Monday, May 28, 2007

The Effects of Chemo

As you may or may not know I began this new regiment of chemo last Tuesday. This has been an extremely rough week, to say the least. The 1st 2 days I was so sick throwing up and all that goes with it. I couldn't eat at all. I had no appetite. On Friday I still wasn't feeling well and spent most of the day and night in bed. I did begin to feel better by Saturday morning, still not great, but better. Sunday I felt pretty good except for the fact that as I was brushing my teeth I had some blood in my mouth. Never a good sign, however, I did discover that the blood was only from brushing my teeth, thank God! How nerve wracking!

Sunday afternoon we did get to go out to dinner. I really began to feel good. Some people invited us over to their house that evening and it was a great time. It was the first time we had anything to do in months. It felt so good. Before we left, they anointed me with oil and everyone prayed for me. I know that God reached down His precious mighty hand and touched me once again.


Today I got up and asked Barry if we could have the people across the street over for a barbecue, knowing he would have to do most of the work. He was happy to do it. This is a family that reached out to me in love so much at Christmas time. They have a 9 year old and a 14 year old girl. It began about 20 days before Christmas and all of the sudden, I started getting packages each day. These young girls were my secret Santa's, but I never figured it out, nor would I have until Christmas Eve, they left my final package and a note telling me who my secret Santa was. What a surprise. It was so fun and definitely gave me something to look forward to each day. They, without a doubt, blessed my heart, soul and made my life full of anticipation. What a wonderful ministry. The other day they showed up at my door with a bouquet of red, white and blue flowers. You surely can't pay for neighbors like that!

They came over today and we all had a wonderful time. The youngest girl believes that God loves her so much that He would dare not grant her request, which is prayer for me and her grandmother, Sandy. I love it when children pray. They have nothing to pretend about, they are just so open and honest.

Anyway, I did get that nasty rash and it is nasty. My face looks like I have acne all over it, which I never had in my life. I can hardly touch my head because it hurts so much and I itch all over. At one point tonight, I thought I might just itch my skin off.

I have to go tomorrow at 2:30 to check my blood levels, so I can start this entire procedure over again on Wednesday. I believe I only have to take one of them on Wednesday, but will post more when I know more.

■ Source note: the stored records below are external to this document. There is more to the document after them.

(** [_ord2ymd] returns a date of the calendar, and [_ymd2ord] takes it
    back to the ordinal. *)
Lemma ord2ymd_spec n :
  1 <= n <= MAXORDINAL ->
  let '(y, m, d) := ord2ymd n in
  valid_date y m d = true /\ ymd2ord y m d = n.
Proof.
  unfold MAXORDINAL. intros Hn. unfold ord2ymd.
  set (N := n - 1).
  set (n400 := N / DI400Y). set (r400 := N mod DI400Y).
  set (n100 := r400 / DI100Y). set (r100 := r400 mod DI100Y).
  set (n4 := r100 / DI4Y). set (r4 := r100 mod DI4Y).
  set (n1 := r4 / 365). set (r1 := r4 mod 365).
  assert (N = n400 * DI400Y + r400 /\ 0 <= r400 < DI400Y) as [E400 B400]
    by (subst n400 r400; unfold DI400Y; divmod).
  assert (r400 = n100 * DI100Y + r100 /\ 0 <= r100 < DI100Y) as [E100 B100]
    by (subst n100 r100; unfold DI100Y; divmod).
  assert (r100 = n4 * DI4Y + r4 /\ 0 <= r4 < DI4Y) as [E4 B4]
    by (subst n4 r4; unfold DI4Y; divmod).
  assert (r4 = n1 * 365 + r1 /\ 0 <= r1 < 365) as [E1 B1]
    by (subst n1 r1; divmod).
  clearbody n400 r400 n100 r100 n4 r4 n1 r1.
  unfold DI400Y, DI100Y, DI4Y in *.
  assert (0 <= n400 <= 24) by lia.
  assert (0 <= n100 <= 4) by lia.
  assert (0 <= n4 <= 24) by lia.
  assert (0 <= n1 <= 4) by lia.
  destruct ((n1 =? 4) || (n100 =? 4)) eqn:Hend.
  - (* the last day of a leap year *)
    assert (exists n100' n4', 0 <= n100' <= 3 /\ 0 <= n4' <= 24 /\
              n400 * 400 + 1 + (n100 * 100 + n4 * 4 + n1) - 1 =
              n400 * 400 + 1 + (n100' * 100 + n4' * 4 + 3) /\
              n400 * 146097 + n100' * 36524 + n4' * 1461 + 3 * 365 + 366 = n)
      as (n100' & n4' & H100' & H4' & Ey & En).
    { apply orb_true_iff in Hend as [He%Z.eqb_eq | He%Z.eqb_eq].
      - exists n100, n4. lia.
      - exists 3, 24. lia. }
    rewrite Ey.
    pose proof (is_leap_cycle n400 n100' n4' 3 H100' H4' ltac:(lia)) as Hleap.
    pose proof (days_before_year_cycle n400 n100' n4' 3 H100' H4' ltac:(lia)) as Hdby.
    unfold DI400Y, DI100Y, DI4Y in Hdby.
    assert ((3 =? 3) && (negb (n4' =? 24) || (n100' =? 3)) = true) as Htrue.
    { simpl. destruct (Z.eqb_spec n4' 24), (Z.eqb_spec n100' 3); simpl; try reflexivity.
      exfalso. subst n4'. apply orb_true_iff in Hend as [He%Z.eqb_eq | He%Z.eqb_eq]; lia. }
    rewrite Htrue in Hleap.
    split.
    + apply valid_date_spec. unfold days_in_month. simpl. lia.
    + unfold ymd2ord, days_before_month. rewrite Hleap, Hdby. simpl. lia.
  - apply orb_false_iff in Hend as [Hn1%Z.eqb_neq Hn100%Z.eqb_neq].
    pose proof (is_leap_cycle n400 n100 n4 n1 ltac:(lia) ltac:(lia) ltac:(lia)) as Hleap.
    pose proof (days_before_year_cycle n400 n100 n4 n1 ltac:(lia) ltac:(lia) ltac:(lia)) as Hdby.
    unfold DI400Y, DI100Y, DI4Y in Hdby.
    set (leapyear := (n1 =? 3) && (negb (n4 =? 24) || (n100 =? 3))) in *.
    assert (0 <= r1 < 365 + Z_of_bool leapyear) as Hr1
      by (pose proof (Z_of_bool_range leapyear); lia).
    pose proof (month_and_day_spec leapyear r1 Hr1) as Hmd.
    unfold month_and_day_ok in Hmd.
    destruct (month_and_day leapyear r1) as [m d].
    rewrite !andb_true_iff, !Z.leb_le, Z.eqb_eq in Hmd.
    destruct Hmd as ((((Hm1 & Hm2) & Hd1) & Hd2) & Hsum).
    split.
    + apply valid_date_spec. rewrite days_in_month_eq, Hleap.
      assert (n400 = 24 -> n100 * 100 + n4 * 4 + n1 <= 398) by lia.
      lia.
    + unfold ymd2ord, days_before_month. rewrite Hleap, Hdby. lia.
Qed.

Lemma valid_spec dt :
  valid dt = true <->
  valid_date (year dt) (month dt) (day dt) = true /\
  (0 <= hour dt <= 23 /\ 0 <= minute dt <= 59 /\ 0 <= second dt <= 59).
Proof. unfold valid, valid_time. rewrite !andb_true_iff, !Z.leb_le. tauto. Qed.

Lemma make_Some y m d H M S dt :
  make y m d H M S = Some dt -> dt = mkdt y m d H M S /\ valid dt = true.
Proof.
  unfold make. destruct (valid_date y m d && valid_time H M S) eqn:Hv; [|discriminate].
  intros [= <-]. split; [reflexivity | exact Hv].
Qed.

Lemma toordinal_range dt : valid dt = true -> 1 <= toordinal dt <= MAXORDINAL.
Proof. intros [Hd _]%valid_spec. apply ymd2ord_range, Hd. Qed.

(** Adding days fails exactly when the ordinal leaves the calendar. *)
Lemma add_days_None dt k :
  add_days dt k = None <-> ~ (1 <= toordinal dt + k <= MAXORDINAL).
Proof.
  unfold add_days.
  destruct ((0 <? toordinal dt + k) && (toordinal dt + k <=? MAXORDINAL)) eqn:Hr.
  - apply andb_true_iff in Hr as [H1%Z.ltb_lt H2%Z.leb_le].
    destruct (ord2ymd (toordinal dt + k)) as [[y m] d]. split; [discriminate | lia].
  - apply andb_false_iff in Hr as [H1%Z.ltb_ge | H2%Z.leb_gt]; split; auto; lia.
Qed.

I did discover today that I probably shouldn't be out in the sun because it makes me "rash up" and itch so much worse. I love being outside, but I will have to abide with what my body is telling me to do.

Remember that I am still not giving up. I am still standing on God's Precious Holy Word for healing. I would be happy to have a miracle - that's a quick healing...putting everything back in place and fixing everything that is unfixed at this point.

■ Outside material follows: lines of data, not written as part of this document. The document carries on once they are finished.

(** X13.  [snap_remove] submits nothing unless the snapshot was resolved:
    when [find_snap] fails, so does [snap_remove], with the same error and
    no task submitted; when [find_snap] returns a snapshot, the one task
    submitted is the removal of that snapshot's reference, children
    included. *)
Theorem snap_remove_submits_only_after_resolution (int : string -> option Z)
    (si : ServiceInstance.t) (args : Args.t) (vm : VirtualMachine.t) :
  find_vm_loop (ServiceInstance.view si) (Args.vm_name args) = Some vm ->
  match find_snap int vm args with
  | (Raise e, t) =>
      snap_remove int si args = (Raise e, t) /\ submitted t = []
  | (Ok snap, t) =>
      submitted (trace_of (snap_remove int si args))
      = [RemoveSnapshot_call (SnapshotTree.snapshot snap) true]
  end.
Proof.
  intros Hvm. unfold snap_remove, find_vm. rewrite Hvm, bind_ret.
  cbn [the_vm]. rewrite bind_ret.
  destruct (find_snap_trace int vm args) as [visited Ht].
  destruct (find_snap int vm args) as [[snap|e] t]; cbn [trace_of snd] in Ht;
    subst t.
  - rewrite bind_Ok. unfold RemoveSnapshot_Task.
    rewrite (exec_task_invoke vm (RemoveSnapshot_call (SnapshotTree.snapshot snap))).
    cbn [awaited trace_of fst snd]. rewrite submitted_app, submitted_map_Apply.
    reflexivity.
  - split; [reflexivity | apply submitted_map_Apply].
Qed.

(** X13, by an ambiguous name: nothing is removed. *)
Lemma snap_remove_ambiguous_submits_nothing :
  snap_remove decimal (ServiceInstance.Build [vm_daily])
    (cli "vm1" (Some "daily") false false)
  = (Raise (EctlException
              "VM 'vm1' has multiple snapshots named 'daily', use snapshot ID"),
     [Apply (leaf 5 "daily" "snapshot-5"); Apply (leaf 7 "daily" "snapshot-7")])
  /\ submitted [Apply (leaf 5 "daily" "snapshot-5");
                Apply (leaf 7 "daily" "snapshot-7")] = [].
Proof.
  exact (snap_remove_submits_only_after_resolution decimal
           (ServiceInstance.Build [vm_daily])
           (cli "vm1" (Some "daily") false false) vm_daily eq_refl).
Defined.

Please pray that my blood levels will be where they need to be!


Thank you all for your concern and prayer. I love and appreciate you all!

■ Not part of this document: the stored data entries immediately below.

(** * Milkspider v3.1: pose protocol, shared ring, motion runtime and safety core

    A shallow embedding of the C and C++ sources of the robot's control
    plane, and the properties of its specification established (or refuted)
    on that embedding.

    Conventions.
    - A [w]-bit unsigned integer is a [Z] in [0, 2^w); every place where the
      C code truncates (assignment to a narrower type, unsigned arithmetic)
      is written out with [u8], [u16], [u32]; [i32] is the two's complement
      reading of a 32-bit pattern.
    - C arrays of the 13 servo channels are lists read with [nth _ _ 0];
      whole-array copies ([memcpy] of [sizeof] the array) are [copy13].
    - Module-level C statics are record fields; a C function that touches
      them takes the record and returns the updated one, together with its
      return value when it has one.
    - [xTaskGetTickCount()] is the argument [now] of the operation that
      reads it; the tick is 1 ms (freertos_config.h: 1000 Hz).
    - Writes on the two-wire bus, calls of [watchdog_feed] and stores to the
      watchdog's atomic state are appended to an event [trace], oldest
      first, so that "what was written" and "what was called" are
      observable. *)

From Stdlib Require Import ZArith List Bool Lia.
Import ListNotations.
Open Scope Z_scope.

(* ================================================================== *)
(** * Fixed-width integers *)

Module Ints.

Definition u8  (x : Z) : Z := x mod 256.
Definition u16 (x : Z) : Z := x mod 65536.
Definition u32 (x : Z) : Z := x mod 4294967296.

III John 2 - Beloved I would that you would prosper and

be in health, even as your soul prospers!




7 comments:

Rebecca said...

What a rough journey. I was sitting here reading and thinking about it and praying for you and in the background of my mind (my own personal ipod) the old song "it is well..with my soul" was playing. As you continue to go through this treatment I pray that that song will be with you....He does give us a song in the night, as you know!!!

Anonymous said...

I feel like rebecca....as I was sitting here reading and singing "You are my all in all", one of my favorites....I am praying for you....

donna

Arlene - BY HIS STRIPES!!! said...

Thank you Rebecca and Donna for your prayers. Also thank you for the songs. They always seem to help me. Please continue praying and I will blog again as soon as I feel like it! God bless

Amrita said...

May God bless you and heal you is my prayer for you.You are one courageous lady.Your neighbours and their daughters are God sent angels. God places such people in our lives to add to it color and fragrance.I 'll be praying. Somehow I feel your testimony through your trials will bring others closer to God.

Terry said...

Dear Arlene..It is 2 o'clock here and I have just read your post.
I will be praying for you.
I just googled and found that you were the same time as Southern Ontario.
They will be checking your blood levels soon
I pray for the best!...Love Terry

Arlene - BY HIS STRIPES!!! said...

Amrita,

Thank you for your prayers. I so appreciate them!

Arlene - BY HIS STRIPES!!! said...

Terry, yes, we are only a few miles from Windsor, Ontario, Canada. Tomorrow I begin the next antibody treatment at noon. I don't get my blood levels back until tomorrow. If I am up to it tomorrow night, I will blog again!